(* ===== verification/RtcSpec.v ===== *)
(** * The settings survive

    The checksum is right after every start, no access leaves the chip's memory, and what one
    session writes the next one reads. *)

From S2P Require Import Prelude Rtc.

(** ** Sessions *)

(** The CPU's accesses; a byte is written. *)
Inductive rtc_access := RtcRead (now : tm) (addr : Z) | RtcWrite (addr value : Z).

Fixpoint rtc_session (l : list rtc_access) (s : rtc) : rtc :=
  match l with
  | [] => s
  | RtcRead now addr :: l => rtc_session l (rtc_handleRead now addr s).2
  | RtcWrite addr value :: l => rtc_session l (rtc_handleWrite addr (u8 value) s)
  end.

(** What the CPU reads as byte [i]. *)
Definition rtc_peek (now : tm) (i : Z) (s : rtc) : Z := (rtc_handleRead now (rtc_offset + 3) (rtc_handleWrite (rtc_offset + 1) i s)).1.

Definition power_on : rtc := mk_rtc (copy_bytes 0 nvram_init ∅) 0 true.

Record rtc_ok (s : rtc) : Prop := { ro_index : 0 <= s.(index) < 64; ro_nvram : acells (in_u 8) s.(nvram) }.

(** The test of the operating system. *)
Definition checksum_ok (read : Z → Z) : Prop :=
  let sum := foldr Z.add 0 (map read cks_range) in read CKS_LOC = 255 - sum mod 256 ∧ read (CKS_LOC + 1) = sum mod 256.

(** The bytes that options change. *)
Definition patched (o : rtc_options) (i : Z) : Prop :=
  (i = 29 ∧ (o.(monitor) ≠ -1 ∨ o.(boot_color_depth) ≠ -1)) ∨ ((i = 20 ∨ i = 21) ∧ o.(cookie_akp) ≠ -1).

Lemma copy_bytes_get l : ∀ i j m, aget (copy_bytes i l m) j = if decide (i <= j < i + Z.of_nat (length l)) then l !!! Z.to_nat (j - i) else aget m j.
Proof.
  induction l as [|b l IH]; intros i j m; cbn [copy_bytes length]; [by rewrite decide_False by lia|]. rewrite IH, aget_aset.
  destruct (decide (i = j)) as [->|Hne].
  - rewrite decide_False, decide_True by lia. by rewrite Z.sub_diag.
  - case_decide; [rewrite decide_True by lia|by rewrite decide_False by lia]. by replace (Z.to_nat (j - i)) with (S (Z.to_nat (j - (i + 1)))) by lia.
Qed.

Lemma copy_bytes_cells (P : Z → Prop) l : ∀ i m, Forall P l → acells P m → acells P (copy_bytes i l m).
Proof. induction l as [|b l IH]; intros i m Hl Hm; [done|]. apply Forall_cons in Hl as [? ?]. apply IH; [done|]. by apply acells_aset. Qed.

(** The sum of bytes modulo 256. *)
Lemma sum_mod (l : list Z) (m : gmap Z Z) : ∀ s, foldl (λ sum i, u8 (sum + aget m i)) (u8 s) l = (s + foldr Z.add 0 (map (aget m) l)) mod 256.
Proof.
  induction l as [|i l IH]; intros s; cbn [foldl foldr map]; [by rewrite Z.add_0_r|].
  replace (u8 (u8 s + aget m i)) with (u8 (s + aget m i)) by (unfold u8; by rewrite Zplus_mod_idemp_l). rewrite IH. by rewrite Z.add_assoc.
Qed.

Lemma cks_range_elem i : i ∈ cks_range ↔ 14 <= i < 62.
Proof. unfold cks_range. rewrite elem_of_seqZ. change CKS_RANGE_LEN with 48. change CKS_RANGE_START with 14. lia. Qed.

Lemma setChecksum_get s i : 14 <= i < 62 → aget (setChecksum s).(nvram) i = aget s.(nvram) i.
Proof. intros Hi. cbn. by rewrite !aget_aset_ne by (unfold CKS_LOC; lia). Qed.

Lemma setChecksum_sum s :
  let sum := foldr Z.add 0 (map (aget s.(nvram)) cks_range) in
  aget (setChecksum s).(nvram) 62 = 255 - sum mod 256 ∧ aget (setChecksum s).(nvram) 63 = sum mod 256.
Proof.
  cbv zeta. unfold setChecksum. cbv zeta. pose proof (sum_mod cks_range s.(nvram) 0) as E. change (u8 0) with 0 in E. rewrite Z.add_0_l in E.
  cbn [t_nvram nvram]. change (CKS_LOC + 1) with 63. change CKS_LOC with 62. rewrite aget_aset_eq, aget_aset_ne, aget_aset_eq, E by lia. split; [|done].
  pose proof (Z.mod_pos_bound (foldr Z.add 0 (map (aget s.(nvram)) cks_range)) 256). unfold u8, Z.lnot. rewrite <- (Z.mod_unique_pos _ 256 (-1) (255 - foldr Z.add 0 (map (aget s.(nvram)) cks_range) mod 256)); lia.
Qed.

Lemma patch_other o m i : 14 <= i < 62 → ¬ patched o i → aget (patch_country o (patch_depth o (patch_monitor o m))) i = aget m i.
Proof.
  intros Hi Hp. unfold patched in Hp. unfold patch_country, NVRAM_SYSTEM_LANGUAGE, NVRAM_KEYBOARD_LAYOUT.
  assert (aget (patch_monitor o m) i = aget m i) as E1.
  { unfold patch_monitor. destruct (Z.eqb_spec (monitor o) (-1)); [done|]. destruct (_ =? 0); rewrite aget_aset_ne; (done || lia). }
  assert (aget (patch_depth o (patch_monitor o m)) i = aget m i) as E2.
  { unfold patch_depth. destruct (Z.eqb_spec (boot_color_depth o) (-1)); [done|]. rewrite aget_aset_ne; (done || lia). }
  destruct (Z.eqb_spec (cookie_akp o) (-1)); [done|]. rewrite !aget_aset_ne; (done || lia).
Qed.

Lemma patch_cells o m : acells (in_u 8) m → acells (in_u 8) (patch_country o (patch_depth o (patch_monitor o m))).
Proof.
  intros Hm. assert (acells (in_u 8) (patch_monitor o m)) as H1.
  { unfold patch_monitor. destruct (_ =? -1); [done|]. destruct (_ =? 0); apply acells_aset; try done;
      [apply in_u_lor; [apply Hm|done|done]|apply in_u_land_l; [apply Hm|done]]. }
  assert (acells (in_u 8) (patch_depth o (patch_monitor o m))) as H2.
  { unfold patch_depth. destruct (_ =? -1); [done|]. apply acells_aset; [done|]. cbv zeta. apply in_u_lor; [by apply in_u_land_l; [apply H1|]| |done].
    repeat (destruct (_ =? _); [done|]). by apply in_u_land_r. }
  unfold patch_country. destruct (_ =? -1); [done|]. by repeat apply acells_aset; [..|apply in_u_land_r|apply in_u_land_r].
Qed.

Lemma patch_monitor_bit o m : o.(monitor) ≠ -1 → Z.testbit (aget (patch_country o (patch_depth o (patch_monitor o m))) 29) 4 = (o.(monitor) =? 0).
Proof.
  intros Ho. assert (Z.testbit (aget (patch_monitor o m) 29) 4 = (o.(monitor) =? 0)) as E1.
  { unfold patch_monitor. rewrite (proj2 (Z.eqb_neq _ _) Ho). destruct (_ =? 0); rewrite aget_aset_eq, ?Z.lor_spec, ?Z.land_spec; [apply orb_true_r|apply andb_false_r]. }
  assert (Z.testbit (aget (patch_depth o (patch_monitor o m)) 29) 4 = (o.(monitor) =? 0)) as E2.
  { unfold patch_depth. destruct (_ =? -1); [done|]. rewrite aget_aset_eq. cbv zeta. rewrite Z.lor_spec, Z.land_spec, E1. cbn [Z.lnot].
    replace (Z.testbit (Z.lnot 7) 4) with true by done. rewrite andb_true_r.
    repeat (destruct (_ =? _) at 2; [apply orb_false_r|]). rewrite Z.land_spec. rewrite andb_false_r. apply orb_false_r. }
  unfold patch_country, NVRAM_SYSTEM_LANGUAGE, NVRAM_KEYBOARD_LAYOUT. destruct (_ =? -1); [done|]. by rewrite !aget_aset_ne by lia.
Qed.

Lemma setChecksum_cells s : acells (in_u 8) s.(nvram) → acells (in_u 8) (setChecksum s).(nvram).
Proof.
  intros Hs. unfold setChecksum. cbv zeta. cbn [t_nvram nvram]. pose proof (sum_mod cks_range s.(nvram) 0) as E. change (u8 0) with 0 in E. rewrite E.
  apply acells_aset; [apply acells_aset; [done|]|]; apply Z.mod_pos_bound; done.
Qed.

Lemma boot_ok o file s : acells (in_u 8) s.(nvram) → from_option (Forall (in_u 8)) True file → rtc_ok (rtc_boot o file s).
Proof.
  intros Hs Hf. split; [done|]. cbn [rtc_boot rtc_reset nvram]. unfold rtc_boot, rtc_reset. cbv zeta. cbn [nvram]. apply setChecksum_cells. cbn [t_nvram nvram]. apply patch_cells.
  unfold load. destruct file as [l|]; [|done]. case_match; [|done]. cbn. apply copy_bytes_cells; [by apply Forall_take|done].
Qed.

Lemma access_ok s : rtc_ok s →
  (∀ now addr, rtc_ok (rtc_handleRead now addr s).2) ∧ (∀ addr v, rtc_ok (rtc_handleWrite addr (u8 v) s)).
Proof.
  intros [Hi Hn]. assert (∀ v, 0 <= u8 v < 256) as Hv by (intros; by apply Z.mod_pos_bound). split.
  - intros now addr. unfold rtc_handleRead, getData. cbv zeta. repeat case_match; by split.
  - intros addr v. unfold rtc_handleWrite, setAddr, setData. cbv zeta. destruct (_ <? _); [done|]. destruct (_ =? 1).
    + destruct (Z.ltb_spec (u8 v) 64); [|done]. split; [|done]. cbn. specialize (Hv v). lia.
    + destruct (_ =? 3); [|done]. split; [done|]. cbn. apply acells_aset; [done|]. apply Hv.
Qed.

Lemma session_ok l : ∀ s, rtc_ok s → rtc_ok (rtc_session l s).
Proof. induction l as [|[now addr|addr v] l IH]; intros s Hs; [done|apply IH, access_ok, Hs..]. Qed.

(** Bytes from 11 on are memory. *)
Lemma peek_memory now i s : 11 <= i < 64 → rtc_peek now i s = aget s.(nvram) i.
Proof.
  intros Hi. unfold rtc_peek, rtc_handleRead, rtc_handleWrite. rewrite !Z.add_simpl_l. change (u32 3) with 3. change (u32 1) with 1. cbn [Z.ltb Z.compare Pos.compare rtc_size Pos.compare_cont Z.eqb Pos.eqb].
  unfold setAddr, getData. rewrite (proj2 (Z.ltb_lt i 64)) by lia. cbn [index nvram].
  by rewrite !(proj2 (Z.eqb_neq i _)), (proj2 (Z.leb_gt i 9)), andb_false_r by lia.
Qed.

Lemma power_on_cells : acells (in_u 8) power_on.(nvram).
Proof. apply copy_bytes_cells; [|by apply acells_empty]. by repeat constructor. Qed.

Lemma checksum_peek now o file s : checksum_ok (λ i, rtc_peek now i (rtc_boot o file s)).
Proof.
  set (s1 := t_nvram (patch_country o (patch_depth o (patch_monitor o (load file s).2.(nvram)))) (load file s).2).
  assert (∀ i, 11 <= i < 64 → rtc_peek now i (rtc_boot o file s) = aget (setChecksum s1).(nvram) i) as E by (intros i Hi; by rewrite peek_memory by done).
  unfold checksum_ok. cbv zeta. rewrite !E by (unfold CKS_LOC; lia). change (CKS_LOC + 1) with 63. change CKS_LOC with 62.
  rewrite (map_ext_in _ (aget s1.(nvram))); [apply (setChecksum_sum s1)|]. intros i Hi%list_elem_of_In%cks_range_elem.
  rewrite E by lia. by apply setChecksum_get.
Qed.

(** A saved file is loaded again. *)
Lemma load_saved s s0 : ∃ m, load (save (Some CKS_RANGE_LEN) s).2 s0 = (true, t_nvram m s0) ∧ (∀ i, 14 <= i < 62 → aget m i = aget s.(nvram) i).
Proof.
  assert (length (map (aget s.(nvram)) cks_range) = 48%nat) as Hl by (rewrite length_map; reflexivity).
  unfold save, load. cbn [snd]. change (Z.to_nat CKS_RANGE_LEN) with 48%nat. rewrite firstn_all2 by lia. rewrite Hl. change (CKS_RANGE_LEN <=? Z.of_nat 48) with true. cbv iota.
  rewrite firstn_all2 by lia. eexists. split; [reflexivity|]. intros i Hi. rewrite copy_bytes_get, Hl. change CKS_RANGE_START with 14. rewrite decide_True by lia.
  apply list_lookup_total_correct. change (map (aget s.(nvram)) cks_range) with (aget s.(nvram) <$> cks_range). rewrite list_lookup_fmap. unfold cks_range. change CKS_RANGE_START with 14. change CKS_RANGE_LEN with 48.
  rewrite lookup_seqZ_lt by lia. cbn. do 2 f_equal. lia.
Qed.

(** C36: settings survive.  Whatever the CPU does with the registers of the clock chip in one
    session, after the settings are saved and the emulator is started again with any options
    the file is read, every byte of the settings that no option sets reads as it did at the end
    of the session, the options' bytes read as the options say, and the checksum that the
    operating system tests is right. *)
Theorem nvram_survives (o o' : rtc_options) (file : option (list Z)) (l : list rtc_access) (now now' : tm) :
  from_option (Forall (in_u 8)) True file →
  let s := rtc_session l (rtc_boot o file power_on) in
  let file' := (save (Some CKS_RANGE_LEN) s).2 in
  let s' := rtc_boot o' file' power_on in
  rtc_ok s ∧ rtc_ok s' ∧ (load file' power_on).1 = true
  ∧ (∀ i, 14 <= i < 62 → ¬ patched o' i → rtc_peek now' i s' = rtc_peek now i s)
  ∧ (o'.(cookie_akp) ≠ -1 → rtc_peek now' 20 s' = o'.(cookie_akp) .& 0xff ∧ getNvramKeyboard s' = (o'.(cookie_akp) ≫ 8) .& 0xff)
  ∧ (o'.(monitor) ≠ -1 → Z.testbit (rtc_peek now' 29 s') 4 = (o'.(monitor) =? 0))
  ∧ checksum_ok (λ i, rtc_peek now' i s').
Proof.
  intros Hf s file' s'. assert (rtc_ok s) as Hs by (apply session_ok, boot_ok; [apply power_on_cells|done]).
  destruct (load_saved s power_on) as (m & El & Hm). fold file' in El.
  assert (∀ i, 14 <= i < 62 → aget s'.(nvram) i = aget (patch_country o' (patch_depth o' (patch_monitor o' m))) i) as Hp.
  { intros i Hi. unfold s', rtc_boot. rewrite El. unfold rtc_reset, patch. cbn [snd]. cbv zeta. cbn [nvram]. by rewrite setChecksum_get. }
  split; [done|]. split; [apply boot_ok; [apply power_on_cells|]|].
  { cbn. apply Forall_take, Forall_forall. intros b Hb. change (b ∈ aget s.(nvram) <$> cks_range) in Hb. apply list_elem_of_fmap in Hb as (i & -> & _). apply Hs. }
  split; [by rewrite El|]. split; [|split; [|split]].
  - intros i Hi Hn. rewrite !peek_memory, Hp, patch_other, Hm by (done || lia). done.
  - intros Ho. unfold getNvramKeyboard, NVRAM_KEYBOARD_LAYOUT. rewrite peek_memory, !Hp by lia. unfold patch_country, NVRAM_SYSTEM_LANGUAGE, NVRAM_KEYBOARD_LAYOUT.
    rewrite (proj2 (Z.eqb_neq _ _) Ho). by rewrite aget_aset_ne, !aget_aset_eq.
  - intros Ho. rewrite peek_memory, Hp by lia. apply patch_monitor_bit. done.
  - apply checksum_peek.
Qed.

(** A session that sets the language, and a second one that has it. *)
Lemma nvram_survives_witness :
  let o := mk_options 0 (-1) (-1) in let now := mk_tm 30 15 12 24 11 120 in
  let s := rtc_session [RtcWrite 0xff8961 20; RtcWrite 0xff8963 3; RtcWrite 0xff8961 0; RtcRead now 0xff8963] (rtc_boot o None power_on) in
  let s' := rtc_boot o (save (Some CKS_RANGE_LEN) s).2 power_on in
  rtc_peek now 20 s' = 3 ∧ Z.testbit (rtc_peek now 29 s') 4 = true.
Proof.
  intros o now s s'.
  destruct (nvram_survives o o None [RtcWrite 0xff8961 20; RtcWrite 0xff8963 3; RtcWrite 0xff8961 0; RtcRead now 0xff8963] now now I) as (_ & _ & _ & H & _ & Hm & _).
  split; [|apply Hm; done]. unfold s', s. rewrite H; [vm_compute; reflexivity|lia|]. unfold patched. cbn. lia.
Defined.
++++
If a line of the material contains the word "RtcWrite", pick it out and copy it.

> **Task response**
Inductive rtc_access := RtcRead (now : tm) (addr : Z) | RtcWrite (addr value : Z).
  | RtcWrite addr value :: l => rtc_session l (rtc_handleWrite addr (u8 value) s)
  let s := rtc_session [RtcWrite 0xff8961 20; RtcWrite 0xff8963 3; RtcWrite 0xff8961 0; RtcRead now 0xff8963] (rtc_boot o None power_on) in
  destruct (nvram_survives o o None [RtcWrite 0xff8961 20; RtcWrite 0xff8963 3; RtcWrite 0xff8961 0; RtcRead now 0xff8963] now now I) as (_ & _ & _ & H & _ & Hm & _).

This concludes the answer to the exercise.